Our Canadian-born junior Senator, who has been in public office for barely two years, is running for President. But his inability to expand the electorate makes it hard to see how he expands the electoral map beyond the 47% that Mitt Romney garnered in 2012.
There are many things that can be said about Ted Cruz from the left - and from the right
. But nothing is more salient than his lack of a connection with the fastest growing bloc in the country: the Latino voter (and it's not just because of his deep-seated hate for avocados
Ted Cruz has been unable to increase Republican performance in key Latino counties - and his Senate career has been marked by activity that seems to even further distance himself from the community.
This matters for those on the left and the right for varying reasons: the left, because that's where many Latino voters reside, and the right, because of the realities associated with building winning majorities.
One might think that a Senator with a Latino surname from a majority-minority state like Texas might have a strong connection with Latino voters...but that would be wrong.
When Ted Cruz was elected in 2012, Texas was 48th overall
in voter turnout. Texas Secretary of State electoral data shows
that he was nominated in a Party primary in which 8.5% of voters participated, winning the nomination with the backing of 4.8% of the voters. So if you've ever wondered how anyone could vote for this guy, there ya have it - very few people did.
Though he went on to win the Senate seat, his general election victory was statistically identical to Republicans before and after him.
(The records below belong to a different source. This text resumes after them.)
(** * libvata: antichain inclusion checkers and the LTS simulation engine

    A shallow embedding of the parts of libvata that its specification makes
    claims about:
    - [Antichain]: the antichain containers the checkers store their pairs in;
    - [Choice]: the sequential choice-function generator of the downward
      inclusion functor (include/vata/down_tree_incl_fctor.hh);
    - [TreeAut]: tree automata, their runs and languages, and the indexed
      views the checkers read them through;
    - [Down]: the downward inclusion functor ([expand], [operator()] and the
      antichain tests, include/vata/down_tree_incl_fctor.hh);
    - [Counter]: the reference-counted counters with copy-on-write rows of
      the simulation engine (src/explicit_lts_sim.cc);
    - [Up]: the upward inclusion check ([checkInternal],
      src/explicit_tree_incl_up.cc), and in [UpSpec] what its correctness is
      stated with;
    - [Sim]: the simulation engine ([computeSimulation] and the OLRT
      partition refinement behind it, src/explicit_lts_sim.cc);
    - [ChoiceVector]: the odometer over the stored macro-states that the
      upward check walks through ([Choice] and [ChoiceVector],
      src/explicit_tree_incl_up.cc);
    - [CounterInv]: when a counter row is consistent;
    - [SimSpec]: the invariant of the simulation engine.

    Part II holds the theorems: [ChoiceFacts], [DownFacts], [UpFacts] (the
    steps of the upward check), [UpCorrect] (the upward check under the
    identity preorder decides language inclusion), [CounterFacts] and
    [SimFacts] (the simulation engine on an LTS without transitions); then
    [ChoiceMore], [DownMore] (verdict caches, flags, choice sets), [UpMore]
    (comparisons of macro-states, the order of the pending pairs, the
    bigger transitions of a choice), [ChoiceVectorFacts], [CounterMore]
    (rows stay consistent), [SimMore] (partitions, rings, the result),
    [PendingFacts] (the pending pairs of the upward check are processed
    pairs) and [SimInv] (the relation the simulation engine returns is
    reflexive and refines the given one). *)

From stdpp Require Import base list sorting gmap strings.
From Stdlib Require Import ZArith Lia Sorted.

Local Open Scope Z_scope.

(* ===================================================================== *)
(** * Part I: the embedding                                               *)
(* ===================================================================== *)

(** ** Outcomes of a call

    The checkers recurse and loop without a structural bound, so their
    embeddings take fuel; they also carry assertions and unchecked vector
    accesses.  A call either returns, or stops at a failed assertion (or an
    access out of range), or runs out of fuel. *)

Inductive result (A : Type) : Type :=
  | Ok (a : A)
  | Abort
  | Timeout.
Arguments Ok {A} a.
Arguments Abort {A}.
Arguments Timeout {A}.

Definition rbind {A B : Type} (m : result A) (f : A → result B) : result B :=
  match m with
  | Ok a => f a
  | Abort => Abort
  | Timeout => Timeout
  end.

Notation "x ←ʳ m ; k" := (rbind m (λ x, k))
  (at level 20, m at level 100, k at level 200, only parsing, right associativity).
Notation "' p ←ʳ m ; k" := (rbind m (λ x, match x with p => k end))
  (at level 20, p pattern, m at level 100, k at level 200, only parsing,
   right associativity).

Definition rmap {A B : Type} (f : A → B) (m : result A) : result B :=
  rbind m (λ x, Ok (f x)).

Definition require (b : bool) : result unit := if b then Ok () else Abort.

Definition of_option {A : Type} (o : option A) : result A :=
  match o with Some a => Ok a | None => Abort end.

(** ** Antichain containers *)

Module Antichain.

(** Modelled from the spec: [Antichain1C] (vata/util/antichain1c.hh is not
    among the sources), "a set of states with [refine(S)] removing any stored
    state in [S], [insert(s)] adding [s], and [contains(S)] testing non-empty
    intersection with [S]".  The stored states are kept in insertion order;
    the callers sort [data()] before they use it. *)
Definition Antichain1C := list nat.

Definition contains1 (post : Antichain1C) (S : list nat) : bool :=
  existsb (λ s, bool_decide (s ∈ S)) post.

Definition refine1 (post : Antichain1C) (S : list nat) : Antichain1C :=
  List.filter (λ s, negb (bool_decide (s ∈ S))) post.

Definition insert1 (post : Antichain1C) (s : nat) : Antichain1C :=
  if bool_decide (s ∈ post) then post else post ++ [s].

Section Antichain2C.
Context {T : Type}.

(** Modelled from the spec: [Antichain2Cv2] (vata/util/antichain2c_v2.hh is
    not among the sources), which "maps each key (state) to a list of
    macro-states":
    - [insert(k, v)] "appends [v] to the list under [k]";
    - [refine(K, v, cmp, eraser)]: "for each key [k'∈K] and each stored [v']
      under [k'] with [cmp(v, v')], erase [(k', v')] and call
      [eraser(k', handle)]";
    - [contains(K, v, cmp)]: "true iff some [(k', v')] with [k'∈K] satisfies
      [cmp(v', v)]";
    - [lookup(k)]: "list of stored macro-states under [k]", a null pointer in
      the callers' eyes when nothing is stored under [k]. *)
Definition Antichain2C := gmap nat (list T).

Definition stored (ac : gmap nat (list T)) (k : nat) : list T := default [] (ac !! k).

Definition lookup2 (ac : gmap nat (list T)) (k : nat) : option (list T) :=
  match stored ac k with
  | [] => None
  | l => Some l
  end.

Definition insert2 (ac : gmap nat (list T)) (k : nat) (v : T) : gmap nat (list T) :=
  <[k := stored ac k ++ [v]]> ac.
But there is one thing that should be noted:
Ted Cruz has been unable to move the needle among voters in heavily Latino counties.
He has fared the same - or in some cases worse - than the average of other statewide Republican candidates. In looking at the 10 most populous Latino counties in Texas, Cruz's performance matches an identical trendline of every other Republican over the past 10 years. He performs slightly worse than Rick Perry in 2010 and John Cornyn in 2014. Sure, those were midterm elections in which Latino turnout was lower overall, but he also performs much worse than his predecessor Kay Bailey Hutichson did in the Democratic tide year of 2006.
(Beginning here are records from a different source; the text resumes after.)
(** Python truthiness of a JSON value. *)
Definition truthy (v : json) : bool :=
  match v with
  | JNull => false
  | JBool b => b
  | JInt n => negb (n =? 0)
  | JStr s => negb (String.eqb s "")
  | JArr l => match l with [] => false | _ => true end
  | JObj d => match d with [] => false | _ => true end
  end.

(** *** [json.dumps] with the default separators and [ensure_ascii]. *)

Definition dquote : ascii := ascii_of_N 34.

Definition hex_digit (n : N) : ascii :=
  if (n <? 10)%N then ascii_of_N (48 + n) else ascii_of_N (87 + n).

Definition escape_char (c : ascii) : list ascii :=
  let n := N_of_ascii c in
  if Ascii.eqb c dquote then ["\"%char; dquote]
  else if Ascii.eqb c "\" then ["\"; "\"]%char
  else if (n =? 10)%N then ["\"; "n"]%char
  else if (n =? 13)%N then ["\"; "r"]%char
  else if (n =? 9)%N then ["\"; "t"]%char
  else if (n =? 8)%N then ["\"; "b"]%char
  else if (n =? 12)%N then ["\"; "f"]%char
  else if ((32 <=? n) && (n <=? 126))%N then [c]
  else ["\"; "u"; "0"; "0"; hex_digit (n / 16); hex_digit (n mod 16)]%char.

Definition dumps_string (s : string) : list ascii :=
  dquote :: flat_map escape_char (list_ascii_of_string s) ++ [dquote].

Definition comma_space : list ascii := [","; " "]%char.

Fixpoint join (sep : list ascii) (parts : list (list ascii)) : list ascii :=
  match parts with
  | [] => []
  | [p] => p
  | p :: parts => p ++ sep ++ join sep parts
  end.

Fixpoint dumps_chars (v : json) : list ascii :=
  match v with
  | JNull => list_ascii_of_string "null"
  | JBool true => list_ascii_of_string "true"
  | JBool false => list_ascii_of_string "false"
  | JInt n => str_of_Z n
  | JStr s => dumps_string s
  | JArr l => "["%char :: join comma_space (List.map dumps_chars l) ++ ["]"%char]
  | JObj d =>
      "{"%char
      :: join comma_space
           (List.map (fun kv => dumps_string (fst kv) ++ [":"; " "]%char
                                ++ dumps_chars (snd kv)) d)
      ++ ["}"%char]
  end.

Definition dumps (v : json) : string := string_of_list_ascii (dumps_chars v).

(** *** [json.loads] *)

Definition is_ws (c : ascii) : bool :=
  let n := N_of_ascii c in
  ((n =? 32) || (n =? 9) || (n =? 10) || (n =? 13))%N.

Fixpoint skip_ws (cs : list ascii) : list ascii :=
  match cs with
  | c :: cs' => if is_ws c then skip_ws cs' else cs
  | [] => []
  end.

Definition hex_value (c : ascii) : option N :=
  let n := N_of_ascii c in
  if ((48 <=? n) && (n <=? 57))%N then Some (n - 48)%N
  else if ((97 <=? n) && (n <=? 102))%N then Some (n - 87)%N
  else if ((65 <=? n) && (n <=? 70))%N then Some (n - 55)%N
  else None.

(** [py_scanstring] in strict mode, after the opening quote: the decoded
    characters (reversed in [acc]) and the text after the closing quote. *)
Fixpoint scan_string (cs : list ascii) (acc : list ascii)
  : outcome (string * list ascii) :=
  match cs with
  | [] => Raise JSONDecodeError
  | c :: cs =>
      if Ascii.eqb c dquote then Ok (string_of_list_ascii (rev acc), cs)
      else if Ascii.eqb c "\" then
        match cs with
        | [] => Raise JSONDecodeError
        | e :: cs =>
            if Ascii.eqb e dquote then scan_string cs (dquote :: acc)
            else if Ascii.eqb e "\" then scan_string cs ("\"%char :: acc)
            else if Ascii.eqb e "/" then scan_string cs ("/"%char :: acc)
            else if Ascii.eqb e "b" then scan_string cs (ascii_of_N 8 :: acc)
            else if Ascii.eqb e "f" then scan_string cs (ascii_of_N 12 :: acc)
            else if Ascii.eqb e "n" then scan_string cs (ascii_of_N 10 :: acc)
            else if Ascii.eqb e "r" then scan_string cs (ascii_of_N 13 :: acc)
            else if Ascii.eqb e "t" then scan_string cs (ascii_of_N 9 :: acc)
            else if Ascii.eqb e "u" then
              match cs with
              | h1 :: h2 :: h3 :: h4 :: cs =>
                  match hex_value h1, hex_value h2, hex_value h3, hex_value h4 with
                  | Some a, Some b, Some c, Some d =>
                      let n := (((a * 16 + b) * 16 + c) * 16 + d)%N in
                      if (n <? 256)%N then scan_string cs (ascii_of_N n :: acc)
                      else OutOfModel
                  | _, _, _, _ => Raise JSONDecodeError
                  end
              | _ => Raise JSONDecodeError
              end
            else Raise JSONDecodeError
        end
      else if (N_of_ascii c <? 32)%N then Raise JSONDecodeError
      else scan_string cs (c :: acc)
  end.

Fixpoint span_digits (cs : list ascii) : list ascii * list ascii :=
  match cs with
  | c :: cs' =>
      if is_digit c then let '(ds, r) := span_digits cs' in (c :: ds, r)
      else ([], cs)
  | [] => ([], [])
  end.

(** The integer part of [NUMBER_RE]: [0] or a digit run not starting
    with [0]. *)
Definition span_int (cs : list ascii) : option (list ascii * list ascii) :=
  match cs with
  | c :: cs' =>
      if Ascii.eqb c "0" then Some ([c], cs')
      else if is_digit c then Some (span_digits cs)
      else None
  | [] => None
  end.

(** Does a fraction [.d+] or an exponent [[eE][-+]?d+] follow? *)
Definition float_follows (cs : list ascii) : bool :=
  match cs with
  | c :: d :: rest =>
      (Ascii.eqb c "." && is_digit d)
      || ((Ascii.eqb c "e" || Ascii.eqb c "E")
          && (is_digit d
              || ((Ascii.eqb d "+" || Ascii.eqb d "-")
                  && match rest with x :: _ => is_digit x | [] => false end)))
  | _ => false
  end.

Definition scan_number (neg : bool) (cs : list ascii)
  : outcome (json * list ascii) :=
  match span_int cs with
  | None => Raise JSONDecodeError
  | Some (ds, rest) =>
      if float_follows rest then OutOfModel
      else if (4300 <? List.length ds)%nat then OutOfModel
      else
        let n := digits_value 0 ds in
        Ok (JInt (if neg then - n else n), rest)
  end.

Fixpoint strip_prefix (p cs : list ascii) : option (list ascii) :=
  match p, cs with
  | [], _ => Some cs
  | a :: p, c :: cs => if Ascii.eqb a c then strip_prefix p cs else None
  | _ :: _, [] => None
  end.

Definition literal (word : string) (v : json) (cs : list ascii)
  : outcome (json * list ascii) :=
  match strip_prefix (list_ascii_of_string word) cs with
  | Some rest => Ok (v, rest)
  | None => Raise JSONDecodeError
  end.

Definition starts_with (word : string) (cs : list ascii) : bool :=
  match strip_prefix (list_ascii_of_string word) cs with
  | Some _ => true
  | None => false
  end.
Ted Cruz has never demonstrated an ability to grow support among Latino voters.
In swing states, this becomes a major problem especially in places where Latinos have the power to decide elections: Colorado, New Mexico, and Nevada. It's also a problem in states where Latino voters are an important component of building winning coalitions, such as Pennsylvania and Virginia. If Ted Cruz cannot expand the electorate, how does he win states that Mitt Romney lost?
Ted Cruz offers no new path to victory in the states that Mitt Romney lost.
Further complicating things are the positions Ted Cruz has taken since assuming office:
- Filibuster against raising the minimum wage: Unless you consider tax cuts the only viable economic message, Ted Cruz has done nothing to advocate for workers. The two most notable charges against him are his filibuster against raising the minimum wage, and his leading the charge to shutdown the government in 2013 which led to delayed veterans benefits and furloughed workers.
- Staunchly opposed to immigration reform. Ted Cruz takes such a hard line against immigration reform that he was willing to shutdown the Department of Homeland Security this year.
- Against access to affordable healthcare. Texas has the highest rate of uninsured people in America - many of whom are Latinos. The state's uninsured number, which was as high as six million at one point, has since been reduced to roughly five million because of the ACA. Meanwhile Senator Cruz stands firmly against the ACA, having filibustered against a law that has provided health coverage to 16 million Americans.
Ted Cruz may have a last name in common with the Latino community. But as more Latino voters get to know him, they may find that's the only thing in common.